The new meaning of populism à la Hofstadter performed the role of the hyphen between the totalitarianisms to perfection. First, as a ‘utopia of the past’, it connected the historic threat of fascism with the looming, future menace of communism. Second, populism was deemed inherently authoritarian. Not for nothing is the plebiscite, the institution most closely associated with populism—populists are regarded as quintessential supporters of ‘plebiscitary democracy’—the only one that retains a clear trace of its ‘plebeian’ origin (plebs: common people; scitum: decree). Populism is supposedly authoritarian because the unnamed entity underlying it—once again, the unmentionable people—is authoritarian. The people’s alleged propensity for despotism is another cliché inherited from the classical tradition. For Aristotle, where the people are sovereign, they become ‘despotic’, and ‘this sort of democracy is to other democracies what tyranny is to other forms of monarchy.’ [26] It was Giambattista Vico who systematized this cycle of democracy and tyranny, the eternal return of despotism, when (a few years before the entry on ‘the people’ in the Encyclopédie) he summarized Aristotle in The New Science:
At first, people desire to throw off oppression and seek equality: witness the plebeians living in aristocracies, which eventually become democracies. Next, they strive to surpass their peers: witness the plebeians in democracies which are corrupted and become oligarchies. Finally, they seek to place themselves above the laws: witness the anarchy of uncontrolled democracies. These are in fact the worst form of tyranny, since there are as many tyrants as there are bold and dissolute persons in the cities. At this point, the plebeians become aware of their ills and as a remedy seek to save themselves under a monarchy. [27]
This thesis contains a covert implication: at bottom, democracy always harbours the seeds of a future tyranny. The new strategy of the ‘two totalitarianisms’ does not deny that populist aspirations correspond to a genuine desire for democracy; on the contrary, it affirms that they tend towards despotism precisely because of that. In populism (read: the people) is contained the seed of totalitarianism.
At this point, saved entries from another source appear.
Lemma varint_decode n index value v rest :
  (index + n = 10)%nat → 0 ≤ value < 2 ^ (Z.of_nat index * 7) → 0 ≤ v < 2 ^ (64 - Z.of_nat index * 7) →
  varint_from n index value (varint_bytes n v ++ rest) = Some (value + 2 ^ (Z.of_nat index * 7) * v, rest).
Proof.
  revert index value v. induction n as [|n IH]; intros index value v Hn Hvalue Hv.
  { replace index with 10%nat in Hv by lia. change (2 ^ (64 - Z.of_nat 10 * 7)) with 0 in Hv. lia. }
  assert (index = 9%nat → v ≤ 1) as H9 by (intros ->; change (2 ^ (64 - Z.of_nat 9 * 7)) with 2 in Hv; lia).
  cbn [varint_bytes]. case_bool_decide as Hlast; cbn [app varint_from]; rewrite varint_step, last_byte by lia.
  - rewrite testbit_7, (bool_decide_eq_false_2 (128 ≤ v)) by lia. cbn [negb]. rewrite Z.mod_small by lia.
    case_bool_decide; [|done]. by rewrite bool_decide_eq_false_2 by lia.
  - pose proof (Z.mod_pos_bound v 128). rewrite testbit_7, (bool_decide_eq_true_2 (128 ≤ _)) by lia. cbn [negb].
    rewrite (bool_decide_eq_false_2 (index = 9%nat)) by lia. cbn [andb].
    assert ((128 + v `mod` 128) `mod` 128 = v `mod` 128) as -> by (rewrite Z.add_mod, Z.mod_same, Z.add_0_l, !Z.mod_mod by lia; done).
    rewrite IH; [|lia| |].
    + f_equal. f_equal. rewrite pow_next. pose proof (Z.div_mod v 128 ltac:(lia)). nia.
    + rewrite pow_next. nia.
    + assert (index ≤ 8)%nat as Hi by lia. split; [apply Z.div_pos; lia|]. apply Z.div_lt_upper_bound; [lia|].
      replace (128 * 2 ^ (64 - Z.of_nat (S index) * 7)) with (2 ^ (64 - Z.of_nat index * 7)); [lia|].
      replace (64 - Z.of_nat index * 7) with (7 + (64 - Z.of_nat (S index) * 7)) by lia. by rewrite Z.pow_add_r by lia.
Qed.
Lemma decode_encode_varint v rest : 0 ≤ v ≤ u64_max → decode_varint (encode_varint v ++ rest) = Some (v, rest).
Proof.
  intros Hv. unfold decode_varint, encode_varint, u64_max in *. rewrite (varint_decode 10 0) by (cbn; lia). by rewrite Z.mul_1_l.
Qed.
(** The second value is not UTF-8. *)
Lemma raw_messages_routed_witness : ∃ rows dlq, parse_messages strings [at_offset 1 (text "a"); at_offset 2 [255]] = Ok (rows, Some dlq) ∧
  length rows = 1%nat ∧ length dlq = 1%nat ∧ routed strings [at_offset 1 (text "a"); at_offset 2 [255]] rows dlq.
Proof.
  destruct (parse_messages strings [at_offset 1 (text "a"); at_offset 2 [255]]) as [[rows dlq]|] eqn:E; [|by vm_compute in E].
  pose proof (proj1 (raw_messages_routed _ _ _ _ E)) as Hr. vm_compute in E. injection E as <- <-. eexists _, _. split; [reflexivity|].
  split; [reflexivity|]. split; [reflexivity|]. exact Hr.
Defined.

(** A JSON string with a byte that is not UTF-8, between good messages. *)
Lemma raw_json_fails_batch_witness :
  parse_messages jsons [at_offset 1 (text "1"); at_offset 2 [34; 255; 34]; at_offset 3 (text "2")] = Err RawNotUtf8.
Proof.
  eapply (raw_json_fails_batch jsons [at_offset 1 (text "1")] [at_offset 3 (text "2")] (at_offset 2 [34; 255; 34])); try reflexivity; by eexists.
Defined.
End ParserExample.
Lemma curable_effects_are_cured_witness :
  fst (fst (cure_effect (store_of qi_stagnation heart_demon)
              (new_player [1%nat; 0%nat] SpiritStoneManager.init)
              (OngoingEffect.name (store_of qi_stagnation heart_demon 0%nat))))
  = true.
Proof.
  apply curable_effects_are_cured. vm_compute. left. reflexivity.
Defined.

End EffectExtras.

(** ** Encounter selection and tracking *)

Section EncounterLemmas.

(** The candidates left by the variety rule when the last two
    encounter types are [a] and [b]. *)
Lemma non_recent_types a b t :
  In t (filter (fun t => negb (existsb (fun t' => if encounter_type_eq_dec t t'
                                                  then true else false) [a; b]))
               all_encounter_types) ->
  t <> a /\ t <> b.
Proof.
  destruct a, b; simpl; intuition (subst; discriminate).
Qed.

(** [min(x, cap)] is never above the cap, a NaN [x] included. *)
Lemma py_min_capped x cap :
  flt cap cap = false -> flt cap (py_min x cap) = false.
Proof.
  intros Hcap. unfold py_min.
  destruct (flt cap x) eqn:Hx; assumption.
Qed.

Lemma skipn_last_two {A : Type} (l : list A) :
  (2 <= List.length l)%nat ->
  exists a b, skipn (List.length l - 2) l = [a; b].
Proof.
  intros Hlen.
  pose proof (length_skipn (List.length l - 2) l) as Hskip.
  destruct (skipn (List.length l - 2) l) as [| a [| b [| c rest]]];
    simpl in Hskip; try lia.
  exists a, b. reflexivity.
Qed.
(** ** The run *)

Inductive event :=
  | EvJob (i : nat) (x : external)  (* goroutine [i] takes its next step *)
  | EvWaiter                        (* [wg.Wait] returns, [close(results)] *)
  | EvRecv                          (* [main] receives and handles a result *)
  | EvReturn                        (* the range loop ends, [main] returns *)
  | EvSignal (sig : signal).        (* the operator interrupts *)

Definition step (e : event) (s : state) : option state :=
  match mainAt s with
  | MainExited _ => None
  | MainCollect =>
      match e with
      | EvJob i x =>
          match goroutines s !! i with
          | Some g => processVideo_step i g x s
          | None => None
          end
      | EvWaiter =>
          if resultsClosed s then None
          else match wg s with
               | O =>
                   Some (State (pending s) (processedArchive s) (archive s)
                           (spawned s) (goroutines s) (results s) true (wg s)
                           (count s) (logged s) (totalItems s) (shutdownSignal s)
                           (ctxCancelled s) (interrupted s) (summary s)
                           (mainAt s))
               | S _ => None
               end
      | EvRecv =>
          match results s with
          | result :: rest =>
              Some (set_handled (handleProcessingResult result (count s))
                      (set_results rest s))
          | [] => None
          end
      | EvReturn =>
          match results s with
          | [] =>
              if resultsClosed s then
                (* deferred: printSummary(interrupted), then cancel() *)
                Some (State (pending s) (processedArchive s) (archive s)
                        (spawned s) (goroutines s) (results s)
                        (resultsClosed s) (wg s) (count s) (logged s) (totalItems s)
                        (shutdownSignal s) true (interrupted s)
                        (Some (printSummary (interrupted s) (totalItems s)
                                 (count s)))
                        (MainExited 0))
              else None
          | _ :: _ => None
          end
      | EvSignal sig =>
          (* signal.Notify delivers without blocking: dropped when the
             buffer is full; nothing receives from the channel *)
          Some (State (pending s) (processedArchive s) (archive s)
                  (spawned s) (goroutines s) (results s) (resultsClosed s)
                  (wg s) (count s) (logged s) (totalItems s)
                  (match shutdownSignal s with
                   | [] => [sig]
                   | l => l
                   end)
                  (ctxCancelled s) (interrupted s) (summary s) (mainAt s))
      end
  end.
(** C4, as amended.  Every result the probe returns has a state among
    open, closed, filtered and error, and an integer [latency_ms], set on
    every outcome: it is [int()] of the float product of 1000 and the
    float difference of the two readings of the clock, and it is at least
    0 when the second reading is not before the first.  The error text is
    empty unless the state is error, where it is the text of the [OSError]
    caught; so it is non-empty exactly in state error as long as such
    errors carry a text. *)
Theorem tcp_probe_result_shape (self : PortScanner) (host : string)
    (port : Z) (w : probe_world) (h : string) (p : Z) (info : Info) :
  _tcp_probe self host port w = Returned (h, p, info) ->
  In (state info) ["open"; "closed"; "filtered"; "error"] /\
  int_of_float (float_mul (float_sub (t_end w) (t_begin w)) float_1000)
  = Returned (latency_ms info) /\
  (is_finite (t_begin w) = true /\ is_finite (t_end w) = true) /\
  ((float_value (t_begin w) <= float_value (t_end w))%Q ->
   0 <= latency_ms info) /\
  (error info <> "" -> state info = "error") /\
  (state info = "error" ->
   exists e, attempt w host port (timeout self) = Fails e
             /\ isinstance e OSError = true /\ error info = str e) /\
  ((forall e, attempt w host port (timeout self) = Fails e -> str e <> "") ->
   (error info <> "" <-> state info = "error")).
Proof.
  intros H. apply tcp_probe_returns_inv in H.
  destruct H as (-> & -> & _ & Hlat & Hcase).
  assert (Hstate : In (state info) ["open"; "closed"; "filtered"; "error"]).
  { destruct (attempt w host port (timeout self)).
    - destruct Hcase as [-> _]; simpl; auto.
    - destruct Hcase as [_ [[-> _]|[[-> _]|[-> _]]]]; simpl; auto. }
  assert (Hempty : error info <> "" -> state info = "error").
  { destruct (attempt w host port (timeout self)).
    - destruct Hcase as [_ ->]; congruence.
    - destruct Hcase as [_ [[_ ->]|[[_ ->]|[-> _]]]]; congruence. }
  assert (Herr : state info = "error" ->
                 exists e, attempt w host port (timeout self) = Fails e
                           /\ isinstance e OSError = true
                           /\ error info = str e).
  { destruct (attempt w host port (timeout self)) as [|e].
    - destruct Hcase as [-> _]; discriminate.
    - destruct Hcase as [Hos [[-> _]|[[-> _]|[_ He]]]]; try discriminate.
      intros _; exists e; auto. }
  split; [exact Hstate|]. split; [exact Hlat|]. split.
  { apply elapsed_finite_readings, int_of_float_finite. eauto. }
  split; [exact (latency_not_negative _ _ _ Hlat)|].
  split; [exact Hempty|]. split; [exact Herr|].
  intros Htext. split; [exact Hempty|].
  intros Hs. destruct (Herr Hs) as (e & Ha & _ & ->). now apply Htext.
Qed.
The analysis of the semantic trajectory of populism clarifies what at first sight seems its insoluble aporia—and appears so to countless political scientists—namely, that there are ‘right-wing’ and ‘left-wing’ populisms, ‘reactionary’ and ‘progressive’ populisms, or that one and the same populism can be right-wing in some respects and left-wing in others, reactionary and progressive. In reality, the new semantic domain of populism was constructed precisely in order to connect these opposed categories. Its political utility consists in its making possible the equation of movements seemingly at opposite ends of the political spectrum.

[...]

A new oligarchical order

As a measure of where the centre is now said to be situated, we may take the case of the ‘centrist’ Bill Clinton, whose followers were dubbed ‘Rubin Democrats’, after his Treasury Secretary, a former Vice-President of Goldman Sachs and board member of Citigroup; that is, a spokesman for the interests of big finance. That an administration very close to the most powerful bank in the world, to what Roosevelt had called ‘organized money’, should be regarded as ‘centrist’, not to say ‘third way’, is indicative of the intervening political shift. [30] The Rubin Democrats exemplify in graphic fashion some of the long-term trends that have emerged since 1989.
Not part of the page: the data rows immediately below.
(** * Job scheduling and file lifecycle of mp4_to_wav

    Shallow embedding of [src/services/ConversionService.ts], of
    [FileManager.cleanupOldFiles] and [FileManager.cleanupJob] from
    [src/services/FileManager.ts], and of the [ffprobe]/[ffmpeg] logic of
    [src/services/FFmpegWrapper.ts].

    The service is a record of the fields of the TypeScript class.  The
    asynchronous parts of [processJob] (the watchdog [setTimeout] and the
    pending [extractAudio] promise) are modelled by two sets of job ids:
    [timers] (armed watchdog timers) and [engines] (pending engine calls).
    The environment then drives the service with events: a timer firing,
    the engine resolving or rejecting, or a progress callback.  Each event
    handler runs to completion, as a JavaScript callback does.

    Job ids come from [uuidv4]; they are modelled by a counter [nextId],
    which gives the same uniqueness and in addition numbers the jobs in
    submission order.  [new Date()] reads the clock [clock], advanced by
    the [EvTick] event.  Progress percentages are JavaScript numbers that
    the code only compares and takes the minimum of; they are modelled as
    integers. *)

From Stdlib Require Import ZArith Lia Sorting.Sorted Ascii.
From stdpp Require Import base gmap list strings pretty.

(** ** Data model ([types/index.ts]) *)

Inductive JobStatus := Queued | Processing | Completed | Failed | Cancelled.

#[global] Instance JobStatus_eq_dec : EqDecision JobStatus.
Proof. solve_decision. Defined.

Record AudioMetadata := mkAudioMetadata {
  sampleRate : Z;
  bitDepth : Z;
  channels : Z;
  duration : Z;
  codec : string;
  bitrate : Z
}.

Record ConversionJob := mkJob {
  jobId : nat;
  inputPath : string;
  outputPath : string;
  originalFilename : string;
  status : JobStatus;
  progress : Z;
  createdAt : Z;
  completedAt : option Z;
  error : option string;
  metadata : option AudioMetadata
}.

Definition set_status (st : JobStatus) (j : ConversionJob) : ConversionJob :=
  mkJob (jobId j) (inputPath j) (outputPath j) (originalFilename j) st
    (progress j) (createdAt j) (completedAt j) (error j) (metadata j).

Definition set_progress (p : Z) (j : ConversionJob) : ConversionJob :=
  mkJob (jobId j) (inputPath j) (outputPath j) (originalFilename j) (status j)
    p (createdAt j) (completedAt j) (error j) (metadata j).

Definition set_completedAt (t : option Z) (j : ConversionJob) : ConversionJob :=
  mkJob (jobId j) (inputPath j) (outputPath j) (originalFilename j) (status j)
    (progress j) (createdAt j) t (error j) (metadata j).

Definition set_error (e : option string) (j : ConversionJob) : ConversionJob :=
  mkJob (jobId j) (inputPath j) (outputPath j) (originalFilename j) (status j)
    (progress j) (createdAt j) (completedAt j) e (metadata j).

Definition set_metadata (m : option AudioMetadata) (j : ConversionJob) : ConversionJob :=
  mkJob (jobId j) (inputPath j) (outputPath j) (originalFilename j) (status j)
    (progress j) (createdAt j) (completedAt j) (error j) m.

(** ** The service state ([class ConversionService]) *)

(** Calls with an effect outside the job records, recorded in order so that
    the number of releases and admission attempts can be counted.
    [ProcessNextJob (Some id)] is a call of [processNextJob] made by the
    termination of job [id]; [ProcessNextJob None] the call in [queueJob]. *)
Inductive Effect :=
| ClearTimeout (jid : nat)
| ProcessingDelete (jid : nat)
| ProcessNextJob (cause : option nat)
| CleanupJob (jid : nat).

#[global] Instance Effect_eq_dec : EqDecision Effect.
Proof. solve_decision. Defined.

Record ConversionService := mkService {
  jobs : gmap nat ConversionJob;
  queue : list nat;
  processing : gset nat;
  maxConcurrentJobs : Z;
  conversionTimeout : Z;
  timers : gset nat;
  engines : gset nat;
  nextId : nat;
  clock : Z;
  effects : list Effect
}.

Definition set_jobs (m : gmap nat ConversionJob) (s : ConversionService) :=
  mkService m (queue s) (processing s) (maxConcurrentJobs s) (conversionTimeout s)
    (timers s) (engines s) (nextId s) (clock s) (effects s).
Definition set_queue (q : list nat) (s : ConversionService) :=
  mkService (jobs s) q (processing s) (maxConcurrentJobs s) (conversionTimeout s)
    (timers s) (engines s) (nextId s) (clock s) (effects s).
Definition set_processing (p : gset nat) (s : ConversionService) :=
  mkService (jobs s) (queue s) p (maxConcurrentJobs s) (conversionTimeout s)
    (timers s) (engines s) (nextId s) (clock s) (effects s).
Definition set_timers (t : gset nat) (s : ConversionService) :=
  mkService (jobs s) (queue s) (processing s) (maxConcurrentJobs s) (conversionTimeout s)
    t (engines s) (nextId s) (clock s) (effects s).
Definition set_engines (e : gset nat) (s : ConversionService) :=
  mkService (jobs s) (queue s) (processing s) (maxConcurrentJobs s) (conversionTimeout s)
    (timers s) e (nextId s) (clock s) (effects s).
Definition set_nextId (n : nat) (s : ConversionService) :=
  mkService (jobs s) (queue s) (processing s) (maxConcurrentJobs s) (conversionTimeout s)
    (timers s) (engines s) n (clock s) (effects s).
Definition set_clock (c : Z) (s : ConversionService) :=
  mkService (jobs s) (queue s) (processing s) (maxConcurrentJobs s) (conversionTimeout s)
    (timers s) (engines s) (nextId s) c (effects s).
Definition log (e : Effect) (s : ConversionService) :=
  mkService (jobs s) (queue s) (processing s) (maxConcurrentJobs s) (conversionTimeout s)
    (timers s) (engines s) (nextId s) (clock s) (effects s ++ [e]).

(** [constructor]: an empty registry, queue and processing set. *)
Definition newConversionService (maxConcurrentJobs conversionTimeout : Z) :=
  mkService ∅ [] ∅ maxConcurrentJobs conversionTimeout ∅ ∅ 0 0 [].

(** ** [processJob], synchronous part: arm the watchdog timer and start
    [extractAudio]; the rest of [processJob] runs in the event handlers
    below. *)
Definition processJob (jid : nat) (s : ConversionService) : ConversionService :=
  set_engines ({[jid]} ∪ engines s) (set_timers ({[jid]} ∪ timers s) s).

(** ** [processNextJob].  The recursive call on a popped id without a
    record is bounded by the queue length: [fuel] is one more than it. *)
Fixpoint processNextJob_aux (fuel : nat) (s : ConversionService) : ConversionService :=
  match fuel with
  | O => s
  | S fuel' =>
      if bool_decide (maxConcurrentJobs s <= Z.of_nat (size (processing s)))%Z then s
      else
        match queue s with
        | [] => s
        | jid :: rest =>
            let s1 := set_queue rest s in
            match jobs s1 !! jid with
            | None => processNextJob_aux fuel' s1
            | Some job =>
                let s2 := set_processing ({[jid]} ∪ processing s1) s1 in
                let s3 := set_jobs
                            (<[jid := set_progress 0 (set_status Processing job)]> (jobs s2)) s2 in
                processJob jid s3
            end
        end
  end.

Definition processNextJob (cause : option nat) (s : ConversionService) : ConversionService :=
  let s := log (ProcessNextJob cause) s in
  processNextJob_aux (S (length (queue s))) s.

(** ** [queueJob] *)
Definition queueJob (inputPath outputPath originalFilename : string)
    (s : ConversionService) : nat * ConversionService :=
  let jid := nextId s in
  let job := mkJob jid inputPath outputPath originalFilename Queued 0 (clock s)
               None None None in
  let s1 := set_nextId (S jid) s in
  let s2 := set_jobs (<[jid := job]> (jobs s1)) s1 in
  let s3 := set_queue (queue s2 ++ [jid]) s2 in
  (jid, processNextJob None s3).

(** ** [cancelJob] *)

(** [queue.indexOf(jobId)] followed by [queue.splice(index, 1)]: removes
    the first occurrence, if any. *)
Fixpoint splice_first (x : nat) (l : list nat) : list nat :=
  match l with
  | [] => []
  | y :: l' => if decide (x = y) then l' else y :: splice_first x l'
  end.

Definition cancelJob (jid : nat) (s : ConversionService) : bool * ConversionService :=
  match jobs s !! jid with
  | None => (false, s)
  | Some job =>
      if bool_decide (status job <> Queued /\ status job <> Processing) then (false, s)
      else
        let s1 := if decide (status job = Queued)
                  then set_queue (splice_first jid (queue s)) s else s in
        let s2 := if decide (status job = Processing)
                  then log (ProcessingDelete jid)
                         (set_processing (processing s1 ∖ {[jid]}) s1)
                  else s1 in
        let job' := set_completedAt (Some (clock s2)) (set_status Cancelled job) in
        let s3 := set_jobs (<[jid := job']> (jobs s2)) s2 in
        (true, log (CleanupJob jid) s3)
  end.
Firstly, social classes have become unmentionable, just like the people. At least at the level of discourse, political proposals are no longer anchored in the material interests of opposed social groups. Naturally, this ‘disinterestedness’ is an imposture: the specific interests of groups and classes are unquestionably pursued, even though they pass unnamed, in the service of the general interest—as, for example, in the goal of ‘restoring the public finances’...

[...]

Secondly, ‘negative power’—that is, powers of prevention, surveillance and evaluation—has vastly increased. Nadia Urbinati has cited the ‘pervasive power of the market’ as perhaps the most influential modern negative power, due to ‘its ability to claim the legitimacy to veto political decisions in the name of supposedly neutral and even natural rules’. [32] In recent years, the ‘independent’ central banks and the international financial institutions have significantly extended their exercise of negative power: the IMF, World Bank, WTO and European Central Bank evaluate and interdict national economic policies according to their own ‘expert’ priorities. The assessments of the ratings agencies, which are private entities in law, have a decisive impact on the lives of individual citizens. No Greek, Spaniard or Italian has ever elected the board of directors of Moody’s; yet whether that citizen will receive treatment for a tumour, whether her daughter will be able to go to university, may be determined by their call.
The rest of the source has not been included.